(Stored data entries)
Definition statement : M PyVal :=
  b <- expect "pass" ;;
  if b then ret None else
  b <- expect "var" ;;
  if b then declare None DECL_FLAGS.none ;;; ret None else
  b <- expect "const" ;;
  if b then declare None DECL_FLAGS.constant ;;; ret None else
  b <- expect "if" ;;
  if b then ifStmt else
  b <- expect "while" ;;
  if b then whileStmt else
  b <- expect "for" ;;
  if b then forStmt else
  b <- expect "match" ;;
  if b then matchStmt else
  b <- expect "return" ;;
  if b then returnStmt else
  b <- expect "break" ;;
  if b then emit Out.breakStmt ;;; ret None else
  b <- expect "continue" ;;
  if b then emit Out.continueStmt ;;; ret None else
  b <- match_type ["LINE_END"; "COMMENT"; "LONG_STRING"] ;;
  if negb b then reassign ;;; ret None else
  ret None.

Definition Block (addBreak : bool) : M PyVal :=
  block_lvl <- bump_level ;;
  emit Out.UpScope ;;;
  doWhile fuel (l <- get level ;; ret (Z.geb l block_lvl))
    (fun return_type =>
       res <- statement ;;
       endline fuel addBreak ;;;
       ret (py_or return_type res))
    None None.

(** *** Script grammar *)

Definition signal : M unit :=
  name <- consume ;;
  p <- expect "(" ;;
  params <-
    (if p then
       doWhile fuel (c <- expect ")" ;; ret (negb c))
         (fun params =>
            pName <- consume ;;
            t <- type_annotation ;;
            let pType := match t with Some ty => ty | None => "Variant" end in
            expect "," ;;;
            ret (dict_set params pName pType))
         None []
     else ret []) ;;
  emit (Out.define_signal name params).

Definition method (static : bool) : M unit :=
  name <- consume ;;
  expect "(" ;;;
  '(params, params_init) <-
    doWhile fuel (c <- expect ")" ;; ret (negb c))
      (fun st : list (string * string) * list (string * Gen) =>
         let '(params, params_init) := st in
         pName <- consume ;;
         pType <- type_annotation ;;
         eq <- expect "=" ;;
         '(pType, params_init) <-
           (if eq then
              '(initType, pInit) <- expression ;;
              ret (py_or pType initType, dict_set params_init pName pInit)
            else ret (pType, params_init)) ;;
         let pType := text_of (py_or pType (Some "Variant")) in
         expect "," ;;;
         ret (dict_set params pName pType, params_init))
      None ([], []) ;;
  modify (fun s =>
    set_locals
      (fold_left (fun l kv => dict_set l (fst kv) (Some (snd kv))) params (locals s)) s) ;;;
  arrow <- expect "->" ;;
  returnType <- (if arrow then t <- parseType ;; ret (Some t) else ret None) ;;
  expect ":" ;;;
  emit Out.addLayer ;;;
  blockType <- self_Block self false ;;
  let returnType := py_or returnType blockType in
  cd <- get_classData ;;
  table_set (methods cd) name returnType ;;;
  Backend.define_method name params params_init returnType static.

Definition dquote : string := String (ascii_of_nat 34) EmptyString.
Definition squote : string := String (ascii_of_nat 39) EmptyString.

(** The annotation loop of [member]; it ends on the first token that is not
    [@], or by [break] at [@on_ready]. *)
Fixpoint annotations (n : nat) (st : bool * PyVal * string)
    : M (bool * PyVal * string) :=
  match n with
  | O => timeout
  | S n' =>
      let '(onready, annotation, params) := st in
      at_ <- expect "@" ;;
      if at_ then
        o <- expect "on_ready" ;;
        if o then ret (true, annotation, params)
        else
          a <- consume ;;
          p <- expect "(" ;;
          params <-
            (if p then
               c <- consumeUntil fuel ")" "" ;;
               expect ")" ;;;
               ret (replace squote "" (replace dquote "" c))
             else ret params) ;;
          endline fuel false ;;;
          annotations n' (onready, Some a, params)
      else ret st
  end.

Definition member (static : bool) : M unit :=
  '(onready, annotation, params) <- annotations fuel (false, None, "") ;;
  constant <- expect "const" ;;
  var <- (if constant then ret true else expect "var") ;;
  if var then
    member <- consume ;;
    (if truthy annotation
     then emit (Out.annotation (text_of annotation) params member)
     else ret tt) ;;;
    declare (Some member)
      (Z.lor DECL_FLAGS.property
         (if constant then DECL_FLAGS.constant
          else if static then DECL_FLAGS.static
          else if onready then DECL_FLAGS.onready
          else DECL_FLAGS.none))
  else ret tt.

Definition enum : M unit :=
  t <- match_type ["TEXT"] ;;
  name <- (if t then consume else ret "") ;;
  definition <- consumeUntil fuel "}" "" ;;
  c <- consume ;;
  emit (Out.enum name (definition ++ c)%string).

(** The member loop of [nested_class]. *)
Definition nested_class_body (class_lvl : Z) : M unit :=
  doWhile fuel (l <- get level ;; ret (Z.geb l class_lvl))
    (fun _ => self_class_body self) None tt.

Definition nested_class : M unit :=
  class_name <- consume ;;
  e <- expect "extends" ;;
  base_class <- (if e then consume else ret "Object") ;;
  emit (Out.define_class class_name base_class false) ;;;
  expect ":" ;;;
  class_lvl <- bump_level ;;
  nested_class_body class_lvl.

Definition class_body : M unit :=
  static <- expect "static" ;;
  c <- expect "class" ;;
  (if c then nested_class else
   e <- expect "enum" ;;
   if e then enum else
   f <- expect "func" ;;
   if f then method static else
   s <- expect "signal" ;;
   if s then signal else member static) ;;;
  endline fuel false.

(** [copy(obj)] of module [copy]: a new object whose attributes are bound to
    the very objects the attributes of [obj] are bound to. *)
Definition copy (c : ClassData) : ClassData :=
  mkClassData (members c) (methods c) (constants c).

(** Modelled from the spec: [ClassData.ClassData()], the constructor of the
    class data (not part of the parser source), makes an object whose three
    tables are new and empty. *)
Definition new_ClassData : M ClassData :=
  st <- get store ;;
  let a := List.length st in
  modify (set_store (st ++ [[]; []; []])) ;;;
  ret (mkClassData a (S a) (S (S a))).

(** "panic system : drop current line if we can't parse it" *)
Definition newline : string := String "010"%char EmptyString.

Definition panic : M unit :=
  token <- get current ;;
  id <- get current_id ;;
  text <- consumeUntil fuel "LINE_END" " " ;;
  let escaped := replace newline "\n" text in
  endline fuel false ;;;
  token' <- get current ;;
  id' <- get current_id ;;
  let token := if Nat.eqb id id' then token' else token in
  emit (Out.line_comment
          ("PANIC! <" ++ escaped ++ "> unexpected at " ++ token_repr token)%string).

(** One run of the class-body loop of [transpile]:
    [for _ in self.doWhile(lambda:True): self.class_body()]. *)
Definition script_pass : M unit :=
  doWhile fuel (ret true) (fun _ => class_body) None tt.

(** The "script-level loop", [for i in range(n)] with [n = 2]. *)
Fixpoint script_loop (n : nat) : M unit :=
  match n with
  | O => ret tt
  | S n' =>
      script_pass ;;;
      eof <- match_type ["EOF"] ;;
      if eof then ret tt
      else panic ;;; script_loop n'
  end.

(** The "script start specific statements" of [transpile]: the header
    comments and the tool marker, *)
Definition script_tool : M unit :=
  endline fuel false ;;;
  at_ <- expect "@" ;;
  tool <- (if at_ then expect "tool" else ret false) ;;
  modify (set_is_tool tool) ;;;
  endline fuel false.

Problem requirements:
From the opening line of the data above through the line holding "if b then whileStmt else", give every line again exactly as it stands.

Response box:
Definition statement : M PyVal :=
  b <- expect "pass" ;;
  if b then ret None else
  b <- expect "var" ;;
  if b then declare None DECL_FLAGS.none ;;; ret None else
  b <- expect "const" ;;
  if b then declare None DECL_FLAGS.constant ;;; ret None else
  b <- expect "if" ;;
  if b then ifStmt else
  b <- expect "while" ;;
  if b then whileStmt else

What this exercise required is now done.